Go through the following data and transcribe exactly the stretch of lines from the one holding "From stdpp Require" to the one holding "(** [str.isspace] on", both included.

════════

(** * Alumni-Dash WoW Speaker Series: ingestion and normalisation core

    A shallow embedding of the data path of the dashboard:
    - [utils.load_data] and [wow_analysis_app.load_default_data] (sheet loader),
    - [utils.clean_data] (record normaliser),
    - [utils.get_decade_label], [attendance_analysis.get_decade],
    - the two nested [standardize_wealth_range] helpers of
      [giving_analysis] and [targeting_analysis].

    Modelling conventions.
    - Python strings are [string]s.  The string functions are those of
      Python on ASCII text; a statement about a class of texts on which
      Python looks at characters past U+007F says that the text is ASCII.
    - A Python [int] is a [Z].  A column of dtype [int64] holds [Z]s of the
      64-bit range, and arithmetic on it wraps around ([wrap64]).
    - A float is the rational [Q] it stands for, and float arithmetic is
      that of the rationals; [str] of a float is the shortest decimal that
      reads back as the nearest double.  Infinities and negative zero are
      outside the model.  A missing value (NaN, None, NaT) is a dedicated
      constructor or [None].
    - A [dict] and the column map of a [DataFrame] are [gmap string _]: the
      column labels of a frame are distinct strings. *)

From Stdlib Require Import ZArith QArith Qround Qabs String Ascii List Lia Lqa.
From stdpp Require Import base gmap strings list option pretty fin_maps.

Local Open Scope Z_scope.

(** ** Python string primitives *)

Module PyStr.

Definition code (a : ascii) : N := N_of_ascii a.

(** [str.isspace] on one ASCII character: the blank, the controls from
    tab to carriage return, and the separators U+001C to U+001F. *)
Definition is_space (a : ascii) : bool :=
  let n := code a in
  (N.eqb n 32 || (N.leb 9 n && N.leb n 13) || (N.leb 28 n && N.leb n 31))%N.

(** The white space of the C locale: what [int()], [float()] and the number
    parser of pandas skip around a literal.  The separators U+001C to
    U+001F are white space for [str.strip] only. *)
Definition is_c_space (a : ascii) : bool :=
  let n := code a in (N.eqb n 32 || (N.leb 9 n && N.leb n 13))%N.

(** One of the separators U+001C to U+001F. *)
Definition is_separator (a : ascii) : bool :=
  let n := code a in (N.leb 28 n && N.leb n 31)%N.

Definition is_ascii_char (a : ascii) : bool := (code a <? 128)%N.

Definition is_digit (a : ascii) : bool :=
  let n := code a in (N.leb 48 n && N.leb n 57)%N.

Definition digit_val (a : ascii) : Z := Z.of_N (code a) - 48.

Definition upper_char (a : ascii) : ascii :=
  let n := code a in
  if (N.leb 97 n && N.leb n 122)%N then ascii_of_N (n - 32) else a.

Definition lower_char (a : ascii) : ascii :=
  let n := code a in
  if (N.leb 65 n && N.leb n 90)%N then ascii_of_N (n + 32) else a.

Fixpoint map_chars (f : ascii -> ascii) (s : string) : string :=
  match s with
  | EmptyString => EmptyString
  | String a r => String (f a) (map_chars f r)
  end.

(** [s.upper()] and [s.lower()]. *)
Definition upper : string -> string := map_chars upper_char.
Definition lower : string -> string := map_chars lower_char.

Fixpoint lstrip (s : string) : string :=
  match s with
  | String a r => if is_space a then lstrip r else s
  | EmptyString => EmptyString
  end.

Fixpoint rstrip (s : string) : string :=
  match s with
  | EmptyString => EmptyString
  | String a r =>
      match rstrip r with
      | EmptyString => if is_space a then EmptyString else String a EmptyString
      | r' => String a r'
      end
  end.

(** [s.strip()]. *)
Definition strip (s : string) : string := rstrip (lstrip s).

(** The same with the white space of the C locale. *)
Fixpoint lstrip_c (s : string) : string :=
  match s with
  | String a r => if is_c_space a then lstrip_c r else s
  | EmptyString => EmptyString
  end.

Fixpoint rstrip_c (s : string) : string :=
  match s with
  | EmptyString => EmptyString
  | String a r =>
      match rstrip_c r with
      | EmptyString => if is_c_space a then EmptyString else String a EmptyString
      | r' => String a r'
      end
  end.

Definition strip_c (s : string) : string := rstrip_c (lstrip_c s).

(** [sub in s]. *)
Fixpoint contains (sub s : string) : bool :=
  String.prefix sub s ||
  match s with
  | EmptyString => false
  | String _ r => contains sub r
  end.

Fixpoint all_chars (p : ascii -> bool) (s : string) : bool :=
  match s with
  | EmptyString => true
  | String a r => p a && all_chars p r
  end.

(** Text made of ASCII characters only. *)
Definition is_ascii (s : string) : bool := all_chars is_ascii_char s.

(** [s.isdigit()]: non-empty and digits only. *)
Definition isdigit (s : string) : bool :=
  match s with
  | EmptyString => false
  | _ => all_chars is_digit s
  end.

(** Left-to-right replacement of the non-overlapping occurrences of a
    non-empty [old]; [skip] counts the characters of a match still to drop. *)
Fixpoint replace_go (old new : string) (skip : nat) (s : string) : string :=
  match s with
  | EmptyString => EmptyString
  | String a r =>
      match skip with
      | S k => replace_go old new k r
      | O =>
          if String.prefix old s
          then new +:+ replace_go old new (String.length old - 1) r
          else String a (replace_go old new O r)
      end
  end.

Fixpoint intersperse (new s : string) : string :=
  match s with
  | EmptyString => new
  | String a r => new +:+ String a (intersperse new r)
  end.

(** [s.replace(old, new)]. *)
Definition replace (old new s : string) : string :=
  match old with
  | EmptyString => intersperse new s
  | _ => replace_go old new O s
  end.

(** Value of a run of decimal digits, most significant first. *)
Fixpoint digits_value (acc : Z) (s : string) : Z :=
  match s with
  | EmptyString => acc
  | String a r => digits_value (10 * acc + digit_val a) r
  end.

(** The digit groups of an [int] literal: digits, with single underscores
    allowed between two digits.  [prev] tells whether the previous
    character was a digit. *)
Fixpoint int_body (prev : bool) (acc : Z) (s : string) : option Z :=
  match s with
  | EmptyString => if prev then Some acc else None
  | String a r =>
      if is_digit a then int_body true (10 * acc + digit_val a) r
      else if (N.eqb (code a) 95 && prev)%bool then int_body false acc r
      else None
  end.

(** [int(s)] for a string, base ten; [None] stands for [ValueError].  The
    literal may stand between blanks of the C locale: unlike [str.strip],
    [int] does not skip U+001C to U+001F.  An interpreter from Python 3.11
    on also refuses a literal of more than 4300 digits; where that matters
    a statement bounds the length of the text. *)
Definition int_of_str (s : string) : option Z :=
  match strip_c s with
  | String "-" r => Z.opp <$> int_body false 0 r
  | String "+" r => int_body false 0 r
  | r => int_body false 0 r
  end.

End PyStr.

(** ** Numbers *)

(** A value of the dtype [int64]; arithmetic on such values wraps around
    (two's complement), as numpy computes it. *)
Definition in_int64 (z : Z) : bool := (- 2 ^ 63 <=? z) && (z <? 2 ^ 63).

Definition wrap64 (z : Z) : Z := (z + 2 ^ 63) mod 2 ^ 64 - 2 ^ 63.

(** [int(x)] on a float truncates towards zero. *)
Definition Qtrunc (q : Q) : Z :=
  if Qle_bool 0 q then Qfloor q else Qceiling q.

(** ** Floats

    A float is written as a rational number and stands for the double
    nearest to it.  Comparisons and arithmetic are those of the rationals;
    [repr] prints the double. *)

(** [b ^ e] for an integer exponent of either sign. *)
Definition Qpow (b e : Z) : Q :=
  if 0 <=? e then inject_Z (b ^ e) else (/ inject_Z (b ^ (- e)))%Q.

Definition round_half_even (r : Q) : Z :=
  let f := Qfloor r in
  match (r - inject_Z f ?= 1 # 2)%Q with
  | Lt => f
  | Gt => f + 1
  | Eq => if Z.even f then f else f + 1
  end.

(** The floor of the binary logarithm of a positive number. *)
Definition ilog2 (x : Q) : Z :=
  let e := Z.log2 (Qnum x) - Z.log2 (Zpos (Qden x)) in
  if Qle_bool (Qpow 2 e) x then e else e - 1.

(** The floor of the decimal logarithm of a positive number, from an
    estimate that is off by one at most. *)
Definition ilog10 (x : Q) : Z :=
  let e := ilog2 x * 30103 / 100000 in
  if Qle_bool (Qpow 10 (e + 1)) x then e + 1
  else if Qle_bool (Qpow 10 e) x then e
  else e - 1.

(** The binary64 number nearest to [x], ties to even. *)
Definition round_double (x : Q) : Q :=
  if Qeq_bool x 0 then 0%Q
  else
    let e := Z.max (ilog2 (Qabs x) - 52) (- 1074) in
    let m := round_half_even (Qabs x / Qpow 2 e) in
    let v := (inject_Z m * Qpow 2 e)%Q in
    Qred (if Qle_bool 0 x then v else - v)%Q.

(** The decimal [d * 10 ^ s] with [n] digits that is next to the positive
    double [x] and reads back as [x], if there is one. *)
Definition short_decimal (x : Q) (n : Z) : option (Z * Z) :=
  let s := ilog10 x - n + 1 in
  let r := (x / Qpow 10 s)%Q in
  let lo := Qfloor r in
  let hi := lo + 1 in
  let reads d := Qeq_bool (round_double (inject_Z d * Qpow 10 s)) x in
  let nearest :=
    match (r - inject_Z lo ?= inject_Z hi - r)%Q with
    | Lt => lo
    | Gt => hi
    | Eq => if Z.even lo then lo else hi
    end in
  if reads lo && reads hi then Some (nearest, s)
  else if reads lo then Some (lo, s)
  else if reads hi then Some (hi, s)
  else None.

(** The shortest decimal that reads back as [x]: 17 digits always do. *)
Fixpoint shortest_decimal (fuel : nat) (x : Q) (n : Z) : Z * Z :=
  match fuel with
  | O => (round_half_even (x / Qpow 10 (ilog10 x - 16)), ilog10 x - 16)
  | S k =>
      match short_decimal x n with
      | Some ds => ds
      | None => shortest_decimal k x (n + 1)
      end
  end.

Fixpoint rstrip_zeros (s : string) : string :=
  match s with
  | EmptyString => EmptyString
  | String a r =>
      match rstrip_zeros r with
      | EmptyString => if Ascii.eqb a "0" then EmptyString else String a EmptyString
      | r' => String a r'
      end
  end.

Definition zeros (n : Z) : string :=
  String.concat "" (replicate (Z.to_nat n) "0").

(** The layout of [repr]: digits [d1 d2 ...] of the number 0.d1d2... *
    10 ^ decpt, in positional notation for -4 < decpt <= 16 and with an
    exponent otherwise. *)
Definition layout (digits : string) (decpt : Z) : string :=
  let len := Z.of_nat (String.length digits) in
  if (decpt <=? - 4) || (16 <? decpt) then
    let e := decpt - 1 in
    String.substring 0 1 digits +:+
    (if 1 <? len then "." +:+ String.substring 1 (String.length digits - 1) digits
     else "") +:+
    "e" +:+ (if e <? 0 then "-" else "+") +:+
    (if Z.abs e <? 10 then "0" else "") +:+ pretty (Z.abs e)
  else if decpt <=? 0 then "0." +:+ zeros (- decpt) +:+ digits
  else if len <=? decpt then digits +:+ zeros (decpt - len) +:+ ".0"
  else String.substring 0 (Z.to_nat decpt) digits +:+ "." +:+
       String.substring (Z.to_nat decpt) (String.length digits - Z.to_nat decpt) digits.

════════

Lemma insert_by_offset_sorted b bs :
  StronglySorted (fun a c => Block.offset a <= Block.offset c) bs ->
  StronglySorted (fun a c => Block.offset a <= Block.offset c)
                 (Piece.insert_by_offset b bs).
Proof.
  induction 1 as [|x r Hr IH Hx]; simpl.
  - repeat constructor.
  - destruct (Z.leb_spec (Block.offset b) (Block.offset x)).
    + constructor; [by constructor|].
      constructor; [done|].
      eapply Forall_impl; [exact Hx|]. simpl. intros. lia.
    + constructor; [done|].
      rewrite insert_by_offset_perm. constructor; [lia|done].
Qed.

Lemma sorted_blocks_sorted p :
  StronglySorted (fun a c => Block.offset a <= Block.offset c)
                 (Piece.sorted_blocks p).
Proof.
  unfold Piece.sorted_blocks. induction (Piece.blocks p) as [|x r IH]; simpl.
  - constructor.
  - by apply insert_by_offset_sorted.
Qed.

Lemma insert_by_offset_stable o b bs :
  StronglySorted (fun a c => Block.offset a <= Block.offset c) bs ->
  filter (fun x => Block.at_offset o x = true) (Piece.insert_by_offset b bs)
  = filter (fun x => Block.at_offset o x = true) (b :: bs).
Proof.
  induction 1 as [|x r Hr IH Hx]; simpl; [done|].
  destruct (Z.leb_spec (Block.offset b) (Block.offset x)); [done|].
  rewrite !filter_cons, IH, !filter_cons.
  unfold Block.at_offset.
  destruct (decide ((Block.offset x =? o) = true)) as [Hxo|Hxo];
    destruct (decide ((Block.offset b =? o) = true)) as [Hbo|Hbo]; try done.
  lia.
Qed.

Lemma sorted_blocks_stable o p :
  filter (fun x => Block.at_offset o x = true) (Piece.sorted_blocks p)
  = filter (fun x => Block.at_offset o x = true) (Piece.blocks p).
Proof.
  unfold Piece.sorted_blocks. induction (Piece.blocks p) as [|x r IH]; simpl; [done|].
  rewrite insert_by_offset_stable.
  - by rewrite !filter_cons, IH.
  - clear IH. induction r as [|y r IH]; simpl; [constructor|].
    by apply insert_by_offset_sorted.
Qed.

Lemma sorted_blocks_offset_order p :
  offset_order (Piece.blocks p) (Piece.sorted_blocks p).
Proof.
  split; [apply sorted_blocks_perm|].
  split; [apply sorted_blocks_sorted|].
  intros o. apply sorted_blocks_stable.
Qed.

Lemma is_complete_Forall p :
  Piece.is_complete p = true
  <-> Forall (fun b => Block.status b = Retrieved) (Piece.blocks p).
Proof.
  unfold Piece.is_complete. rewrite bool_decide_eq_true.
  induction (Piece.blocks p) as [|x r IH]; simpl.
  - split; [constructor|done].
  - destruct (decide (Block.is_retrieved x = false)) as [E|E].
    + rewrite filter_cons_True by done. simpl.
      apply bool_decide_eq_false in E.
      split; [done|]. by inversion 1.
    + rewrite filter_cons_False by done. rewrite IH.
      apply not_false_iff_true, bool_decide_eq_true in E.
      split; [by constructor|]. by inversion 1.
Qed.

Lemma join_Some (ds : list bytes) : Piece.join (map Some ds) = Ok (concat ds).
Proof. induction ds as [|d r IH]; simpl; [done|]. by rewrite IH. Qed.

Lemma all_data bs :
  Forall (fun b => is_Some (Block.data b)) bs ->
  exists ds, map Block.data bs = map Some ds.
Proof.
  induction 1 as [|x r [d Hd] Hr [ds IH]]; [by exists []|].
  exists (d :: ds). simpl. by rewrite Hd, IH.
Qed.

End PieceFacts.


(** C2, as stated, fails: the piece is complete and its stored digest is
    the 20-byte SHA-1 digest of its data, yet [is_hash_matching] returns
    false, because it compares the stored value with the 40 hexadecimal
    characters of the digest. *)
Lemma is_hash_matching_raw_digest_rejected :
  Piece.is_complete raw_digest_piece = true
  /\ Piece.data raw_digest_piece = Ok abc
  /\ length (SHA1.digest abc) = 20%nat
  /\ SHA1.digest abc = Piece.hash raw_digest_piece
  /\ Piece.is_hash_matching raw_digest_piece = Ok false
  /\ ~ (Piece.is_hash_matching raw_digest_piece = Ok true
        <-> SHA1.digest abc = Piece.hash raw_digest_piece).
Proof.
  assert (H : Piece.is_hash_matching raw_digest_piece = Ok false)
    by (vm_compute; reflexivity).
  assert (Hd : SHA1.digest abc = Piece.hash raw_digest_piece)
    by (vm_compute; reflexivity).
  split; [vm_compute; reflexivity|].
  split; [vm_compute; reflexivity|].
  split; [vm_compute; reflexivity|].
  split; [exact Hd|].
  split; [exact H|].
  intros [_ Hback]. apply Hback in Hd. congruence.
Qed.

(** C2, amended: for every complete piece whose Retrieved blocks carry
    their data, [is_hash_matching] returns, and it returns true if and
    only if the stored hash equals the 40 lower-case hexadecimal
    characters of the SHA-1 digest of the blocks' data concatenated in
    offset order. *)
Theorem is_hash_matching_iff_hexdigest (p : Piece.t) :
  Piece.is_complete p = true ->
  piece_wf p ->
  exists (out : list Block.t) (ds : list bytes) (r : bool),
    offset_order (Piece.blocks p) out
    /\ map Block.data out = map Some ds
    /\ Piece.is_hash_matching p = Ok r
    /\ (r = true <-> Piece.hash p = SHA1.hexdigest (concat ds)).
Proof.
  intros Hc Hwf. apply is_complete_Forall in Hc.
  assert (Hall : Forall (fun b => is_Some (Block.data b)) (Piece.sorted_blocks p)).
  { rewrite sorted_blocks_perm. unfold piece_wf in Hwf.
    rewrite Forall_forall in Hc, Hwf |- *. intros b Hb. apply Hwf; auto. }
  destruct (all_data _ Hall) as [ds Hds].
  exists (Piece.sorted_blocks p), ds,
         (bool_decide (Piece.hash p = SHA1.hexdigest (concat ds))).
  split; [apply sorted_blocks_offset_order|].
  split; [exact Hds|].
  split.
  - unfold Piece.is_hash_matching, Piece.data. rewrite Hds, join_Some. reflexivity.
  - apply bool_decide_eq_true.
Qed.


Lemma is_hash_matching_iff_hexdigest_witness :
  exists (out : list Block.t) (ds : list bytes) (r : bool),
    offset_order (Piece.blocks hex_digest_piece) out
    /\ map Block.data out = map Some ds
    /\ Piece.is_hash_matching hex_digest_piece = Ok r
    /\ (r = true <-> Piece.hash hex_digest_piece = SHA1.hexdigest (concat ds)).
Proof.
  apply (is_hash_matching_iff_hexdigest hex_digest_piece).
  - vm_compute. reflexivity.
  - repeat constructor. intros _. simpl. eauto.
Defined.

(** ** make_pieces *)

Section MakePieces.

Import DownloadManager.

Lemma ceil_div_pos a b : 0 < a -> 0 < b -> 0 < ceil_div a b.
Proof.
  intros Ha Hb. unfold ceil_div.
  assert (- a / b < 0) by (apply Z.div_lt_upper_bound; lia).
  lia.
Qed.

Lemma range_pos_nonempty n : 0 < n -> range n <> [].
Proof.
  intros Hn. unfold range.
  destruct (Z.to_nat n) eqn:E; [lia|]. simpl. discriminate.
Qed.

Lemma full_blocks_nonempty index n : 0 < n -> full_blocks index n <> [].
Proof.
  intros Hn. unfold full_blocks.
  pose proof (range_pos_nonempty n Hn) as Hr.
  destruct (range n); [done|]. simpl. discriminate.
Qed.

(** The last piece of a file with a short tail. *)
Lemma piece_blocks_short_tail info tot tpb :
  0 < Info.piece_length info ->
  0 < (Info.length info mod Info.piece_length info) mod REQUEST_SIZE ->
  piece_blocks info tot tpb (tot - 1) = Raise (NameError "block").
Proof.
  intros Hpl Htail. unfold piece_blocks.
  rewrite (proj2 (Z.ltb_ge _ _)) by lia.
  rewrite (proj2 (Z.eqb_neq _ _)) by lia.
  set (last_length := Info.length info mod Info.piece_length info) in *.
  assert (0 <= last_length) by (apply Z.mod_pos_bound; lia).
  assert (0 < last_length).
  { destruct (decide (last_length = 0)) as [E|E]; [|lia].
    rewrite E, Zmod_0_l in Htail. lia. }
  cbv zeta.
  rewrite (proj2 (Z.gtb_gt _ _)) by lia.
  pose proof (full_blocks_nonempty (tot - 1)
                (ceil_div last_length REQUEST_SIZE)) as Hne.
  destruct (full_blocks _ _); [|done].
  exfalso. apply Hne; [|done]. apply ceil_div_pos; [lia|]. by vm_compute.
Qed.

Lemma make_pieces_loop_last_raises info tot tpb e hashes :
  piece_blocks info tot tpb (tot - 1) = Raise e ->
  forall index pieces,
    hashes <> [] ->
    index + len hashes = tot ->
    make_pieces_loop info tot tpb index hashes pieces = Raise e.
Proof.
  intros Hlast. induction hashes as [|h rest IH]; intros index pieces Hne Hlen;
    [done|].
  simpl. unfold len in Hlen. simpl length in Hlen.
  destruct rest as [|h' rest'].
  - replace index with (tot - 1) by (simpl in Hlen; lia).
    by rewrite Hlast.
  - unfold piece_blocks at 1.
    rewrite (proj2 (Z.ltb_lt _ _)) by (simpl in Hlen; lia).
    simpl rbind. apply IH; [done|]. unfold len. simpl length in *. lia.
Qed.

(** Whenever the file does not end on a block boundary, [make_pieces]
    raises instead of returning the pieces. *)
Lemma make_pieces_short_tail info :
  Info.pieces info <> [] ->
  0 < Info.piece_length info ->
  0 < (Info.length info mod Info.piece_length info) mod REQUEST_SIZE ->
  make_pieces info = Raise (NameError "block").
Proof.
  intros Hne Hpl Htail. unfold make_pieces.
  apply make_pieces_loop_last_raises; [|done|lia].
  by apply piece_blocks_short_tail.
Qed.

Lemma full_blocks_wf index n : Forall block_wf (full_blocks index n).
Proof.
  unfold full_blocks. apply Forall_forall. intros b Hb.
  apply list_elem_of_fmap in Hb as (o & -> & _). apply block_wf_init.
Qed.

════════

__SOLVED EXERCISE__:
From stdpp Require Import base gmap strings list option pretty fin_maps.

Local Open Scope Z_scope.

(** ** Python string primitives *)

Module PyStr.

Definition code (a : ascii) : N := N_of_ascii a.

(** [str.isspace] on one ASCII character: the blank, the controls from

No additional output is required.